• _EXERCISE DIRECTIONS_
Copy out lines with the word "reader" from the material that follows.

• _RECORDS TO USE_
-------

(** src/src/map.c:70-78 [idx_map_init] *)
Definition idx_map_init : idx_map := Map [] 0 0 0.

(** src/src/map.c:91-115 [find_slot]: the probe loop, at most [capacity]
    rounds. *)
Fixpoint probe (rounds : nat) (ents : list idx_map_entry) (mask : Z) (key : bytes) (h : Z)
    (for_insert : bool) (index : Z) (first_tombstone : option Z) : option Z :=
  match rounds with
  | O => if for_insert then first_tombstone else None
  | S rounds' =>
      let entry := ents !!! Z.to_nat index in
      let next := Z.land (index + 1) mask in
      match state entry with
      | SLOT_EMPTY =>
          if for_insert then Some (default index first_tombstone) else None
      | SLOT_TOMBSTONE =>
          probe rounds' ents mask key h for_insert next
            (match first_tombstone with None => Some index | t => t end)
      | SLOT_OCCUPIED =>
          if entry_matches entry key h then Some index
          else probe rounds' ents mask key h for_insert next first_tombstone
      end
  end.

(** src/src/map.c:85-116 [find_slot]: a slot is the index of its entry. *)
Definition find_slot (m : idx_map) (key : bytes) (h : Z) (for_insert : bool) : option Z :=
  if capacity m =? 0 then None
  else
    let mask := capacity m - 1 in
    probe (Z.to_nat (capacity m)) (entries m) mask key h for_insert (Z.land h mask) None.

(** src/src/map.c:135-144 [rehash]: one old entry moved into the new table.  The
    source dereferences the slot it finds; [rehash_slot_found] proves there is
    always one. *)
Definition rehash_entry (rebuilt : idx_map) (old : idx_map_entry) : idx_map :=
  if bool_decide (state old = SLOT_OCCUPIED) then
    let key := take (Z.to_nat (key_len old)) (entry_key old) in
    match find_slot rebuilt key (hash old) true with
    | Some slot =>
        Map (<[Z.to_nat slot := old]> (entries rebuilt)) (capacity rebuilt)
            (u64 (count rebuilt + 1)) (tombstones rebuilt)
    | None => rebuilt
    end
  else rebuilt.
(** Cutting the ranges between two parts of a separate list into smaller ones. *)
Lemma separate_replace pre e cut post :
  separate (pre ++ e :: post) -> separate cut ->
  (forall x, x ∈ cut -> from e <= from x /\ to x <= to e) -> separate (pre ++ cut ++ post).
Proof.
  rewrite !separate_app. intros (H1 & [H2 Hall]%StronglySorted_inv & H3) Hc Hin. rewrite Forall_forall in Hall.
  split_and!; auto.
  - intros a b Ha Hb. destruct (Hin a Ha). specialize (Hall b Hb). simpl in Hall. lia.
  - intros a b Ha Hb. apply elem_of_app in Hb as [Hb|Hb].
    + destruct (Hin b Hb). specialize (H3 a e Ha ltac:(left)). lia.
    + apply H3; [done|by right].
Qed.

Lemma ordered_replace pre e cut post :
  ordered (pre ++ e :: post) -> ordered cut ->
  (forall x y, x ∈ cut -> y ∈ pre -> from y <= from x) -> (forall x y, x ∈ cut -> y ∈ post -> from x <= from y) ->
  ordered (pre ++ cut ++ post).
Proof.
  intros Ho Hc H1 H2. unfold ordered in *.
  induction pre as [|y pre IH]; simpl in *; apply StronglySorted_inv in Ho as [Ho Hall].
  - clear Hall H1. induction cut as [|x cut IH]; [done|]. apply StronglySorted_inv in Hc as [Hc Hx].
    constructor.
    + apply IH; [done|]. intros z y Hz. apply H2. by right.
    + apply Forall_app. split; [done|]. apply Forall_forall. intros y Hy. apply H2; [by left|done].
  - constructor.
    + apply IH; auto. intros x z Hx Hz. apply H1; [done|by right].
    + rewrite !Forall_app, Forall_cons in *. destruct Hall as (? & ? & ?). split_and!; auto.
      apply Forall_forall. intros x Hx. apply H1; [done|by left].
Qed.

(** ** Resolving *)

(** What is left of the range [e]: pieces of it, outside [f..t]; all of it that
    is outside unless an allocation failed ([exact = false]). *)
Definition cut (f t : Z) (exact : Prop) (e : idx_gaps_entry) (pieces : list idx_gaps_entry) : Prop :=
  Forall (fun x => valid x /\ claimed x = claimed e /\ from e <= from x /\ to x <= to e /\
                   forall s, f <= s <= t -> ~ from x <= s <= to x) pieces /\
  separate pieces /\
  (exact -> forall s, from e <= s <= to e -> ~ f <= s <= t ->
            exists x, x ∈ pieces /\ from x <= s <= to x).

Ltac cut_pieces f :=
  unfold cut, valid, IDX_SLOT_NONE, separate in *; cbn [from to claimed] in *;
  split_and!; [repeat constructor; cbn [from to claimed]; try done; try lia
              |repeat constructor; cbn [from to claimed]; try lia
              |intros Hexact z Hz Hout; destruct (decide (z < f));
               first [ lia | congruence
                     | eexists; split; [by left|cbn [from to]; lia]
                     | eexists; split; [right; by left|cbn [from to]; lia] ]].

Lemma resolve_range_ok f t e n cap done h pieces n1 cap1 done1 h1 :
  valid e -> 0 <= f <= t -> t < 2 ^ 64 -> 1 <= n <= cap -> n < 2 ^ 62 ->
  resolve_range f t e n cap done h = (pieces, n1, cap1, done1, h1) ->
  cut f t (h = []) e pieces /\ (h = [] -> h1 = []) /\ n1 = n - 1 + size pieces /\ 0 <= n1 <= cap1 /\
  size pieces <= 2 /\ (h = [] -> u64 (done1 + total pieces) = u64 (done + total [e])).
Proof.
  intros He Hf Ht Hn Hb. unfold resolve_range. pose proof He as He'. unfold valid, IDX_SLOT_NONE in He'.
  destruct ((to e <? f) || (t <? from e)) eqn:H1.
  { intros [= <- <- <- <- <-]. split_and!; try done; try (unfold size; simpl; lia). cut_pieces f. }
  destruct ((f <=? from e) && (to e <=? t)) eqn:H2.
  { intros [= <- <- <- <- <-]. split_and!; try done; try (unfold size; simpl; lia); [cut_pieces f|].
    intros _. rewrite u64_add_l. f_equal. simpl. lia. }
  destruct (f <=? from e) eqn:H3.
  { rewrite (u64_small (t + 1)) by (unfold is_u64; lia).
    intros [= <- <- <- <- <-]. split_and!; try done; try (unfold size; simpl; lia); [cut_pieces f|].
    intros _. rewrite u64_add_l. f_equal. simpl. lia. }
  rewrite (u64_small (f - 1)) by (unfold is_u64; lia).
  destruct (to e <=? t) eqn:H4.
  { intros [= <- <- <- <- <-]. split_and!; try done; try (unfold size; simpl; lia); [cut_pieces f|].
    intros _. rewrite u64_add_l. f_equal. simpl. lia. }
  rewrite (u64_small (t + 1)) by (unfold is_u64; lia).
  destruct (reserve_one n cap h) as [[cap'|s] h'] eqn:Hr; intros [= <- <- <- <- <-].
  - assert (n < cap') by (eapply reserve_one_ok; [|exact Hb|exact Hr]; lia).
    split_and!; try done; try (unfold size; simpl; lia); [cut_pieces f| |].
    + intros ->. destruct (reserve_one_nil n cap) as [? Hr']. congruence.
    + intros _. rewrite u64_add_l. f_equal. simpl. lia.
  - assert (h <> []) as Hh by (intros ->; destruct (reserve_one_nil n cap) as [? Hr']; congruence).
    split_and!; try done; try (unfold size; simpl; lia); try (intros ->; done).
    cut_pieces f.
Qed.
Lemma bounded_count b g : bounded b g -> count g <= SLOT_BOUND.
Proof.
  intros [((Hv & _) & Hsep) _ Hb Hto]. unfold count.
  assert (Forall (fun e => 0 <= from e) (ranges g)) as Hf.
  { eapply Forall_impl; [exact Hv|]. unfold valid. simpl. lia. }
  destruct (separate_count (ranges g) 0 b Hv Hsep Hf Hto) as [->|Hle]; unfold size in *; simpl; lia.
Qed.

(** Growing and merging ranges keeps them below a bound. *)
Lemma coarsen_loop_forall_to (b : Z) fuel limit l merges :
  Forall (fun e => to e < b) l -> Forall (fun e => to e < b) (coarsen_loop fuel limit l merges).1.
Proof.
  revert l merges. induction fuel as [|fuel IH]; intros l merges Hl; simpl; [done|].
  destruct (limit <? size l); [|done]. destruct (closest 0 l None IDX_SLOT_NONE) as [best|]; [|done].
  apply IH. unfold merge_at. destruct (l !! best) as [x|] eqn:Ex; [|done]. destruct (l !! S best) as [y|] eqn:Ey; [|done].
  unfold remove_at. assert (Forall (fun e => to e < b) (<[best := GapsEntry (from x) (to y) (claimed x)]> l)) as Hi.
  { apply Forall_insert; [done|]. rewrite Forall_lookup in Hl. by apply (Hl _ _ Ey). }
  apply Forall_app. split; [by apply Forall_take|by apply Forall_drop].
Qed.

Lemma insert_to b g f t h g' h' :
  insert g f t h = (Ok g', h') -> Forall (fun e => to e < b) (ranges g) -> t < b ->
  Forall (fun e => to e < b) (ranges g').
Proof.
  unfold insert. destruct (reserve_one _ _ _) as [[cap|e] h1]; [|done]. intros [= <- <-] Hl Ht.
  unfold coarsen. cbn [ranges].
  assert (Forall (fun e => to e < b) (coalesce (insert_sorted (GapsEntry f t false) (ranges g)))) as Hc.
  { assert (Forall (fun e => to e < b) (insert_sorted (GapsEntry f t false) (ranges g))) as Hi
      by (rewrite insert_sorted_perm; by constructor).
    unfold coalesce. destruct (insert_sorted _ _) as [|a l]; [done|]. apply coalesce_from_forall; [|done].
    intros x t' _ (y & Hy & <-) _. done. }
  pose proof (coarsen_loop_forall_to b (length (coalesce (insert_sorted (GapsEntry f t false) (ranges g)))) (max_ranges g)
    _ (coarsened (stats g)) Hc) as H. cbn [max_ranges stats].
  destruct (coarsen_loop _ _ _ _) as [l merges]. exact H.
Qed.

(** A range above the others, or in none of the claimed ones. *)
Lemma insert_bounded b g f t :
  bounded b g -> 0 <= f <= t -> t < SLOT_BOUND -> meets_no_claim (ranges g) f t ->
  exists g', insert g f t [] = (Ok g', []) /\ bounded (Z.max b (t + 1)) g' /\
    (forall s, outstanding (ranges g) s \/ f <= s <= t -> outstanding (ranges g') s) /\
    (forall s, covers true (ranges g') s <-> covers true (ranges g) s) /\
    (g_full g = false -> forall s, outstanding (ranges g') s -> outstanding (ranges g) s \/ f <= s <= t).
Proof.
  intros Hb Hf Ht Hno. pose proof (bounded_count _ _ Hb) as Hcnt. destruct Hb as [Hok Hmax Hbr Hto].
  unfold SLOT_BOUND in *. destruct (insert g f t []) as [[g'|e] h'] eqn:Hi.
  2: { unfold insert in Hi. destruct (reserve_one_nil (count g) (capacity g)) as [cap Hc]. by rewrite Hc in Hi. }
  assert (h' = []) as ->.
  { unfold insert in Hi. destruct (reserve_one_nil (count g) (capacity g)) as [cap Hc]. rewrite Hc in Hi. by injection Hi as _ <-. }
  destruct (insert_ok g f t [] g' [] (proj1 Hok) Hf ltac:(unfold IDX_SLOT_NONE; lia) Hmax ltac:(lia) Hi)
    as (A1 & (B1 & B2 & B3 & _) & _ & A4 & _ & A6).
  exists g'. split_and!; [done| | |done|].
  - split; [split; [done|by apply A6; [apply Hok|]]|by rewrite A4|unfold SLOT_BOUND; lia|].
    eapply insert_to; [exact Hi| |lia]. eapply Forall_impl; [exact Hto|]. simpl. lia.
  - intros s [[[] Hs]|Hs]; [exists true|exists false|exists false]; [by apply B1|apply B2; auto..].
  - intros Hfull s [[] Hs]; [left; exists true; by apply B1|]. cbn [g_full gaps_ops] in Hfull.
    apply B3 in Hs as [Hs|Hs]; [left; by exists false|by right|lia].
Qed.

(** The first range of an empty set is all it then holds. *)
Lemma insert_empty f t :
  exists g', insert (g_empty : idx_gaps) f t [] = (Ok g', []) /\ ranges g' = [GapsEntry f t false].
Proof. eexists. by split. Qed.

Lemma resolve_bounded b g f t :
  bounded b g -> 0 <= f <= t -> t < 2 ^ 64 ->
  exists g', idx_gaps_resolve (Some g) f t [] = (Some g', []) /\ bounded b g' /\
    forall c s, covers c (ranges g') s <-> covers c (ranges g) s /\ ~ f <= s <= t.
Proof.
  intros Hb Hf Ht. pose proof (bounded_count _ _ Hb) as Hcnt. destruct Hb as [Hok Hmax Hbr Hto]. unfold SLOT_BOUND in *.
  destruct (idx_gaps_resolve (Some g) f t []) as [[g'|] h'] eqn:Hr.
  2: { revert Hr. unfold idx_gaps_resolve. destruct (t <? f); [done|]. by destruct (resolve_loop _ _ _ _ _ _ _) as [[[? ?] ?] ?]. }
  assert (h' = []) as ->.
  { pose proof Hr as Hr'. unfold idx_gaps_resolve in Hr'. rewrite (proj2 (Z.ltb_ge _ _)) in Hr' by lia.
    destruct (resolve_loop _ _ _ _ _ _ _) as [[[l cap] d] h2] eqn:Hl. injection Hr' as _ <-.
    pose proof Hok as ((Hv & _ & Hcap & _) & _). unfold count in *.
    eapply resolve_loop_ok in Hl; [|exact Hv|done..|lia|lia|unfold size in *; lia|done].
    by destruct Hl as (_ & _ & _ & _ & _ & _ & [-> _]). }
  destruct (idx_gaps_resolve_ok g f t [] g' [] Hok Hf Ht ltac:(lia) Hr) as (A1 & _ & A3 & _ & A5 & A6).
  destruct (A6 eq_refl) as [_ B2].
  exists g'. split_and!; [done| |].
  - split; [done|by rewrite A3|done|]. apply Forall_forall. intros e He.
    pose proof A1 as ((Hv & _) & _). rewrite Forall_forall in Hv. specialize (Hv e He). unfold valid in Hv.
    assert (covers (claimed e) (ranges g') (to e)) as Hc by (exists e; split_and!; auto; lia).
    apply A5 in Hc as [(x & Hx & _ & Hxs) _]. rewrite Forall_forall in Hto. specialize (Hto x Hx). simpl in Hto. lia.
  - intros c s. split; [apply A5|]. intros [Hc Hout]. by apply B2.
Qed.

Lemma claim_scan_heap m n cap l l' cap' out h' :
  claim_scan m n cap l [] = (l', cap', out, h') -> h' = [].
Proof.
  revert l' cap' out h'. induction l as [|e l IH]; intros l' cap' out h'; simpl; [by intros [= _ _ _ <-]|].
  destruct (claimed e).
  - destruct (claim_scan m n cap l []) as [[[l1 cap1] out1] h1]. intros [= _ _ _ <-]. by eapply IH.
  - destruct (m <? _).
    + destruct (reserve_one_nil n cap) as [cap1 ->]. by intros [= _ _ _ <-].
    + by intros [= _ _ _ <-].
Qed.

Lemma claim_bounded b g span :
  bounded b g -> 0 <= span < 2 ^ 64 ->
  exists out g', g_claim span [] g = (out, g', []) /\ bounded b g' /\
    (forall s, outstanding (ranges g') s <-> outstanding (ranges g) s) /\
    match out with
    | Some (f, t) => f <= t /\ (forall s, f <= s <= t -> outstanding (ranges g) s /\ ~ covers true (ranges g) s) /\
        forall s, covers true (ranges g') s <-> covers true (ranges g) s \/ f <= s <= t
    | None => forall s, covers true (ranges g') s <-> covers true (ranges g) s
    end.
Proof.
  intros Hb Hspan. pose proof (bounded_count _ _ Hb) as Hcnt. destruct Hb as [Hok Hmax Hbr Hto]. unfold SLOT_BOUND in *.
  cbn [g_claim gaps_ops]. unfold idx_gaps_claim.
  destruct (claim_scan _ _ _ _ _) as [[[l cap] out] h1] eqn:Hs. assert (h1 = []) as -> by (by eapply claim_scan_heap).
  pose proof Hok as ((Hv & Ho & Hcap & Hcap62) & Hsep). unfold count in *.
  apply claim_scan_spec in Hs; [|done|destruct (span =? 0) eqn:?; zlia|unfold size in *; lia|lia].
  eexists out, _. split; [reflexivity|]. cbn [default id ranges refresh_stats]. destruct out as [[f t]|].
  - destruct Hs as (pre & e & post & Hl & Hpre & He & -> & Ht & -> & Hcap1 & Hcap2). rewrite Hl in *.
    pose proof Hv as (_ & (Hve & _)%Forall_cons)%Forall_app. unfold valid in Hve.
    assert (from e <= t <= to e) as Ht' by (destruct (span =? 0) eqn:?; zlia).
    destruct (claim_structure pre e post t Hv Hsep He Ht') as (A1 & A2 & A3 & A4 & A5 & A6).
    split_and!; [split; [split; [|done]|done|done|]| |lia| |exact A5].
    + unfold gaps_sound, count. cbn [ranges capacity refresh_stats default id]. rewrite A3. split_and!; [done|by apply separate_ordered|..].
      * destruct (t <? to e) eqn:E; [apply Z.ltb_lt in E; specialize (Hcap2 E)|]; lia.
      * destruct (t <? to e) eqn:?; lia.
    + cbn [ranges refresh_stats default id]. apply Forall_app in Hto as [H1 [H2 H3]%Forall_cons].
      apply Forall_app. split; [done|]. apply Forall_app. split; [|done].
      unfold claimed_of. destruct (t <? to e); repeat constructor; cbn [to]; lia.
    + intros s. unfold outstanding. split.
      * intros [[] Hc]; [apply A5 in Hc as [Hc|Hc]; [by exists true|exists false; by apply A4]|apply A6 in Hc as [Hc _]; by exists false].
      * intros [[] Hc]; [exists true; apply A5; by left|].
        destruct (decide (from e <= s <= t)); [exists true; apply A5; by right|exists false; by apply A6].
    + intros s Hs. destruct (A4 s Hs) as [H1 H2]. split; [by exists false|done].
  - destruct Hs as (-> & -> & _). split_and!; [|done|done]. split; [split; [|done]|done|done|done]. done.
Qed.
(** ** Properties *)

(** C13. A save cannot corrupt the position.  Whichever of its system calls fail,
    and at whatever moment the machine crashes (files not yet on the medium then
    holding anything), the cursor file afterwards is either the one there was before,
    byte for byte, or the complete new one. *)
Theorem cursor_save_crash_safe c env d r d' trace moment survived :
  path c <> [] -> (forall f, d !! path c = Some f -> synced f = true) ->
  idx_slot_cursor_save c env d = (r, d', trace) -> moment ∈ trace -> crash moment survived ->
  content <$> survived !! path c = content <$> d !! path c \/
  content <$> survived !! path c = Some (saved_text c).
Proof.
  intros Hp Hold Hs Hm Hc. apply save_states in Hs as (Hall & _); [|done]. apply Forall_cons in Hall as [_ Hall].
  rewrite Forall_forall in Hall. specialize (Hall moment Hm). specialize (Hc (path c)). destruct Hall as [E|E]; rewrite E in Hc.
  - left. destruct (d !! path c) as [f|] eqn:Ed, (survived !! path c) as [f'|]; try done. simpl. f_equal. by apply Hc, Hold.
  - right. destruct (survived !! path c) as [f'|]; [|done]. simpl. f_equal. by apply Hc.
Qed.

(** A saved position is the position a restart finds: after a save that
    reports success, opening the path gives the cursor's [last_indexed], and resuming
    starts one past it; a failed save leaves the file as it was.  When every call
    succeeds the save does. *)
Theorem cursor_save_open c env d r d' trace start :
  path c <> [] -> size (path c) < IDX_SLOT_CURSOR_PATH_MAX -> is_u64 (last_indexed c) ->
  idx_slot_cursor_save c env d = (r, d', trace) ->
  (r = Ok tt -> exists c', idx_slot_cursor_open d' (Some (path c)) start good_read = (Ok tt, c') /\
     last_indexed c' = last_indexed c /\ path c' = path c /\
     idx_slot_cursor_resume_slot (Some c') =
       if last_indexed c =? IDX_SLOT_NONE then start else last_indexed c + 1) /\
  (r <> Ok tt -> d' !! path c = d !! path c) /\
  (env = SaveEnv true true true true true true true -> r = Ok tt).
Proof.
  intros Hp Hsz Hu Hs. pose proof Hs as (_ & Hok & Hfail)%save_states; [|done]. split_and!.
  - intros Hr. by eapply save_then_open.
  - exact Hfail.
  - intros ->. destruct (save_succeeds c d Hp Hsz) as (d1 & tr & E). rewrite E in Hs. by injection Hs.
Qed.

(** A restart skips nothing: when the position saved is the watermark of the
    gaps, the slot a restart resumes at has nothing outstanding below it, so every
    outstanding slot is fetched again. *)
Theorem restart_skips_nothing c env d d' trace start g highest :
  path c <> [] -> size (path c) < IDX_SLOT_CURSOR_PATH_MAX -> gaps_sound g -> is_u64 highest ->
  let position := idx_gaps_watermark (Some g) highest in
  position <> IDX_SLOT_NONE ->
  idx_slot_cursor_save (idx_slot_cursor_set_indexed c position) env d = (Ok tt, d', trace) ->
  exists c', idx_slot_cursor_open d' (Some (path c)) start good_read = (Ok tt, c') /\
    forall s, outstanding (ranges g) s -> idx_slot_cursor_resume_slot (Some c') <= s.
Proof.
  intros Hp Hsz Hg Hh position Hpos Hs.
  assert (is_u64 position /\ forall s, outstanding (ranges g) s -> position < s) as [Hu Hout]
    by (by apply watermark_below).
  destruct (save_then_open (idx_slot_cursor_set_indexed c position) env d _ d' trace start Hp Hsz Hu Hs eq_refl)
    as (c' & Ho & _ & _ & Hr). exists c'. split; [done|].
  intros s Hout'. apply Hout in Hout'. rewrite Hr. cbn [idx_slot_cursor_set_indexed last_indexed].
  rewrite (proj2 (Z.eqb_neq _ _) Hpos). lia.
Qed.

(** ** Witnesses *)

Definition all_ok : save_env := SaveEnv true true true true true true true.
Definition sample_cursor : idx_slot_cursor := SlotCursor 41 50 0 (lit "c").

(** A first save, crashing before the flush. *)
Lemma cursor_save_crash_safe_witness :
  exists d' trace moment, idx_slot_cursor_save sample_cursor all_ok ∅ = (Ok tt, d', trace) /\ moment ∈ trace /\
    (content <$> moment !! path sample_cursor = content <$> (∅ : disk) !! path sample_cursor \/
     content <$> moment !! path sample_cursor = Some (saved_text sample_cursor)).
Proof.
  destruct (idx_slot_cursor_save sample_cursor all_ok ∅) as [[r d'] trace] eqn:E.
  assert (r = Ok tt) as Hr by (apply (f_equal (fun x => x.1.1)) in E; simpl in E; by rewrite <- E).
  assert (d' ∈ trace) as Hin by (injection E as _ <- <-; by left).
  rewrite Hr in E |- *. exists d', trace, d'. split; [done|]. split; [done|].
  apply (cursor_save_crash_safe sample_cursor all_ok ∅ (Ok tt) d' trace d' d'); [done| |done|done|].
  - intros f Hf. by rewrite lookup_empty in Hf.
  - intros p. destruct (d' !! p); [by intros _|exact I].
Defined.
(* ===== verification/Operands.v ===== *)
(** * Operands and keys of an instruction

    What the decoders of the native programs share: each of their files has its own
    static copy of [require_account] and [read_pubkey], the same text but for the
    message. *)

From S2P Require Import Prelude Radix Bytes Types Wire Block.
#[local] Open Scope Z_scope.

(** src/src/system_program.c:39-52 [require_account] *)
Definition require_account (tx : idx_transaction) (ix : idx_instruction) (position : Z) : reader idx_pubkey :=
  lift (match idx_instruction_account tx ix position with
        | None => IDX_FAIL IDX_ERR_PARSE
        | Some account => Ok account
        end).

(** src/src/system_program.c:54-57 [read_pubkey] *)
Definition read_pubkey : reader idx_pubkey :=
  raw ← idx_cursor_copy IDX_PUBKEY_LEN;
  mret (Pubkey raw).

Definition key_bytes (k : idx_pubkey) : bytes := pubkey_bytes k.

Definition key_ok (k : idx_pubkey) : Prop := size (pubkey_bytes k) = IDX_PUBKEY_LEN.
(** Accounts at positions of the instruction's list. *)
Definition names (tx : idx_transaction) (ix : idx_instruction) (l : list (Z * idx_pubkey)) : Prop :=
  Forall (fun pk => idx_instruction_account tx ix pk.1 = Some pk.2) l.

Lemma reads_account tx ix p k : idx_instruction_account tx ix p = Some k -> reads (require_account tx ix p) [] k.
Proof. intros E. apply reads_lift. by rewrite E. Qed.

Lemma reads_pubkey k : key_ok k -> reads read_pubkey (key_bytes k) k.
Proof. intros Hk. unfold read_pubkey, key_bytes. eapply reads_last; [by apply reads_copy|]. destruct k. apply reads_ret. Qed.

Lemma wrote_pubkey : wrote read_pubkey (fun k e => e = key_bytes k /\ key_ok k).
Proof.
  intros c k c' Hc E. unfold read_pubkey in E. apply bind_inv in E as (a & c1 & E & [= <- <-]).
  destruct (wrote_copy IDX_PUBKEY_LEN ltac:(done) c a c1 Hc E) as (e & Hr & (-> & Hs & _) & Hc1). by exists e.
Qed.

Lemma account_inv tx ix p c k c' : require_account tx ix p c = Ok (k, c') -> idx_instruction_account tx ix p = Some k /\ c' = c.
Proof. intros [E ->]%lift_inv. split; [|done]. destruct (idx_instruction_account tx ix p); [by injection E as ->|done]. Qed.

#[export] Hint Resolve reads_account reads_pubkey : wire.

(** One step back along a decoder that succeeded: [Hlive] says its cursor is live,
    [lem] what the read in front wrote. *)
Ltac inv_wrote Hlive H lem :=
  let E := fresh "E" in
  apply bind_inv in H as (? & ? & E & H); apply (lem _ _ _ Hlive) in E as (? & ? & [-> ?] & ?); clear Hlive.

Ltac inv_step Hlive H :=
  lazymatch type of H with
  | (_ ← require_account _ _ _; _) _ = Ok _ =>
      let E := fresh "E" in apply bind_inv in H as (? & ? & E & H); apply account_inv in E as [? ->]
  | (_ ← read_pubkey; _) _ = Ok _ => inv_wrote Hlive H wrote_pubkey
  | (_ ← idx_cursor_u64le; _) _ = Ok _ => inv_wrote Hlive H wrote_u64
  | (_ ← idx_cursor_u8; _) _ = Ok _ => inv_wrote Hlive H wrote_u8
  end.

(** A transaction of two accounts, for examples. *)
Definition two_accounts : idx_transaction :=
  Transaction IDX_TX_VERSION_LEGACY [] 0 0 0 (Hash [])
    [Account (Pubkey (replicate 32 1)) true true false; Account (Pubkey (replicate 32 2)) false true false]
    2 [] [] false true 0 [] [] [] [] [].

-------

• _RESPONSE TO THIS TASK_
Definition require_account (tx : idx_transaction) (ix : idx_instruction) (position : Z) : reader idx_pubkey :=
Definition read_pubkey : reader idx_pubkey :=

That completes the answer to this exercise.